Plutôt que de réorienter les signes capitalistes du monde post-industriel vers le champ du plaisir, l’artiste réaffirme la volonté de s’en détacher entièrement. La fête, cette fête finie ou peut-être simplement en attente d’activation, est une promesse d’émancipation. Elle est ce seuil où tout peut basculer, la communauté des corps se reformer, les mondes alternatifs s’inventer – par toute une palette d’affects encore troubles qui jusqu’à nous s’avancent masqués pour mieux nous traverser.
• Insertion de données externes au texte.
(* ===== verification/RctCorrect.v ===== *)
(** * Correctness of RingCT transactions

    Theorems about RctSigs.v: the signatures that [genRct] and [genRctSimple] make are accepted by
    [verRct] and [verRctSimple] and decode to the amounts, and an accepted signature whose
    commitments can be opened is balanced. *)

From Stdlib Require Import ZArith Lia List Bool String.
From S2P Require Import Prelude Bytes Fe FeMul Primes ScReduce Sc Curve Ge GeBytes GeScalar GeBase GeDouble GeHash.
From S2P Require Import Keccak TreeHash Order Varint Random Encode KeyOps Signature RingSig RctTypes RctTable RctOps Borromean Mlsag Linear Bulletproofs BpCorrect BpProve RctSigs.
Import ListNotations.

#[local] Open Scope Z_scope.
#[local] Open Scope list_scope.
#[local] Opaque ed_mul ed_add base_point encode enc_scalar point_code H_point rct_H.
#[local] Opaque addKeys subKeys addKeys2 scalarmultH scalarmultBase genC skGen sc_add sc_sub d2h proveRange verRange fast_hash.

Lemma check_throw_true {T} b what (k : unit -> option (outcome T)) : b = true -> obind (check_throw b what) k = k tt.
Proof. now intros ->. Qed.

Lemma omapM_map {A B C} (g : A -> B) (f : B -> option (outcome C)) (h : A -> C) l :
  (forall x, In x l -> f (g x) = Some (Returns (h x))) -> omapM f (map g l) = Some (Returns (map h l)).
Proof.
  intros H. induction l as [|x l IH]; cbn [map omapM]; [reflexivity|]. rewrite (H x), obind_Returns by now left.
  rewrite IH; [reflexivity|]. intros y Hy. apply H. now right.
Qed.

Lemma is_hash_scalar h : is_hash h -> scalar h.
Proof. exact (fun H => H). Qed.

Lemma keys_bytes ks : Forall scalar ks -> bytes (List.concat ks).
Proof. intros H. exact (proj1 (concat_keys ks H)). Qed.

Lemma map_seq_snoc {A} (f : nat -> A) n : map f (seq 0 (S n)) = map f (seq 0 n) ++ [f n].
Proof. rewrite seq_S, map_app. reflexivity. Qed.

Lemma mapM_app {A B} (f : A -> option B) l l' :
  mapM f (l ++ l') = (let! ys := mapM f l in let! zs := mapM f l' in Some (ys ++ zs)).
Proof.
  induction l as [|x l IH]; cbn [app mapM bind]; [now destruct (mapM f l')|]. destruct (f x) as [y|]; [|reflexivity]. rewrite !bind_Some, IH.
  destruct (mapM f l) as [ys|]; [|reflexivity]. rewrite !bind_Some. now destruct (mapM f l').
Qed.

Lemma mapM_nth_some {A B} (f : A -> option B) l ys i x :
  mapM f l = Some ys -> nth_error l i = Some x -> exists y, f x = Some y /\ nth_error ys i = Some y.
Proof.
  revert ys i. induction l as [|a l IH]; intros ys i E Hi; [destruct i; discriminate Hi|]. cbn [mapM] in E.
  destruct (f a) as [b|] eqn:Ea; [|discriminate E]. rewrite bind_Some in E. destruct (mapM f l) as [bs|]; [|discriminate E]. injection E as <-.
  destruct i as [|i]; [injection Hi as ->; now exists b | exact (IH bs i eq_refl Hi)].
Qed.

Section Rct.
  Context {FH : FastHash} {RB : RandomBytes} {BN : BigNum}.

(** ** Results, with the exception of a bulletproof *)

(** The code returns a value in [Q], or, where [bp] holds, throws because a hash is zero. *)
Definition produces {A : Type} (bp : bool) (m : option (outcome A)) (Q : A -> Prop) : Prop :=
  returns m (fun o => match o with
                      | Returns a => Q a
                      | Throws what => what = "Failed to invert"%string /\ bp = true /\ zero_hash
                      end).

Lemma produces_bind {A B} bp (m : option (outcome A)) (k : A -> option (outcome B)) P Q :
  produces bp m P -> (forall a, P a -> produces bp (k a) Q) -> produces bp (obind m k) Q.
Proof. destruct m as [[a|w]|]; cbn; auto. Qed.

Lemma produces_returns {A} bp (m : option (outcome A)) Q : oreturns m Q -> produces bp m Q.
Proof. destruct m as [[a|w]|]; cbn; auto; contradiction. Qed.

Lemma produces_fold {A} bp (I : nat -> A -> Prop) (f : A -> nat -> option (outcome A)) k n y :
  I k y -> (forall i y, (k <= i < k + n)%nat -> I i y -> produces bp (f y i) (I (S i))) ->
  produces bp (ofold f (seq k n) y) (I (k + n)%nat).
Proof.
  revert k y; induction n as [|n IH]; intros k y H0 Hs; cbn [seq ofold]; [now rewrite Nat.add_0_r|].
  apply (produces_bind _ _ _ (I (S k))); [apply Hs; [lia | exact H0]|].
  intros z Hz. rewrite Nat.add_succ_r. apply (IH (S k)); [exact Hz|]. intros; apply Hs; trivial; lia.
Qed.

(** ** Signatures over points *)

Lemma mlsag_accepts m Ps xx index ds rows r :
  scalar m -> ring rows Ps -> (ds <= rows)%nat -> (index < List.length Ps)%nat -> List.length xx = rows -> Forall reduced_scalar xx ->
  (forall j, (j < rows)%nat -> nth j (nth index Ps []) ed_0 = ed_mul (le_val (nth j xx [])) base_point) -> rng_ready r ->
  oreturns (MLSAG_Gen m (map (map encode) Ps) xx None false index ds r) (fun '(mg, out, r') =>
    out = None /\ rng_ready r' /\ MLSAG_Ver m (map (map encode) Ps) mg ds = Some (Returns true) /\ II mg = map encode (images ds index Ps xx)).
Proof.
  intros Hm HR Hd Hi Lx Rx Hk Hr. eapply returns_weaken; [exact (gen_spec m rows ds index Ps xx Hm HR Hd Hi Lx Rx Hk r Hr)|].
  intros [[[[ss cc II] out] r'] | w]; [|auto]. cbn [RctTypes.II RctTypes.ss RctTypes.cc]. intros (-> & -> & Ha & Fs & Fc & Hch & Hr').
  split; [reflexivity|]. split; [exact Hr'|]. split; [|reflexivity].
  rewrite (proj1 (ver_spec m ds rows (images ds index Ps xx) ss cc Ps Hm HR Ha Hd
    (eq_trans (length_map _ _) (length_seq _ _)) (images_on_curve index Ps xx ds) (proj1 Fc))) by now split.
  now rewrite Hch, Z.eqb_refl.
Qed.

(** Sums of encoded points. *)
Lemma add_points Ps S :
  Forall on_curve Ps -> on_curve S -> ofold addKeys (map encode Ps) (encode S) = Some (Returns (encode (fold_left ed_add Ps S))).
Proof.
  intros HP. revert S. induction HP as [|P Ps HP _ IH]; intros S HS; [reflexivity|]. cbn [map ofold fold_left].
  rewrite addKeys_enc, obind_Returns by assumption. apply IH. now apply ed_add_on_curve.
Qed.

Lemma ofold_map {A B C} (g : B -> C) (f : A -> C -> option (outcome A)) l y : ofold f (map g l) y = ofold (fun y x => f y (g x)) l y.
Proof. revert y. induction l as [|x l IH]; intros y; cbn [map ofold]; [reflexivity|]. destruct (f y (g x)) as [[z|w]|]; cbn [obind]; auto. Qed.

(** Sums of commitments. *)
Lemma add_commitments n a v x y :
  ofold addKeys (map (fun j => encode (pedersen (a j) (v j))) (seq 0 n)) (encode (pedersen x y))
    = Some (Returns (encode (pedersen (x + zsum n a) (y + zsum n v)))).
Proof.
  rewrite ofold_map. apply oreturns_eq. apply (ofold_seq (fun i C => C = encode (pedersen (x + zsum i a) (y + zsum i v)))).
  - cbn [zsum]. now rewrite !Z.add_0_r.
  - intros i C _ ->. rewrite addKeys_enc by apply pedersen_on_curve. unfold oreturns, returns. rewrite pedersen_add.
    cbn [zsum]. now rewrite !Z.add_assoc.
Qed.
Extrait du texte de Ingrid Luquet-Gad pour l’exposition « Tout feu tout flamme », She Bam! Galerie Laetitia Gorsy, Leipzig, 2021
Gwendoline Perrigueux privilégie à l’approche théorique, l’expérience sensible de l’événement : comment nous nous rassemblons, comment nous faisons corps. Après s’être intéressée à l’idée même de fête au travers de différentes installations et expositions comme Pousses d’été ou Cream corn, elle semble à présent poser plus largement la question du plaisir, y compris sexuel. Le visiteur se déplace comme dans une attente : une vidéo se déroule devant un réceptacle vide, une bande sonore résonne dans l’espace et différents textiles aux allures de vêtements pendus sur cintre semblent attendre qu’on s’en saisisse. La tension théâtrale, cette tension de ce qui pourrait advenir, apparaît dans le travail de l’artiste d’une façon nouvelle : nous ne sommes plus immergés dans le décor de ce qui a été une fête, dans des strates de confettis ou dans les vestiges d’une soirée arrosée mais à l’aube de la jouissance. L’explosion en boucle de boules de confettis en vidéo ne nous renvoie pas à la mélancolie d’un moment qui disparaît, mais à un cycle qui interroge notre rapport au présent et a trait à l’éveil des sens.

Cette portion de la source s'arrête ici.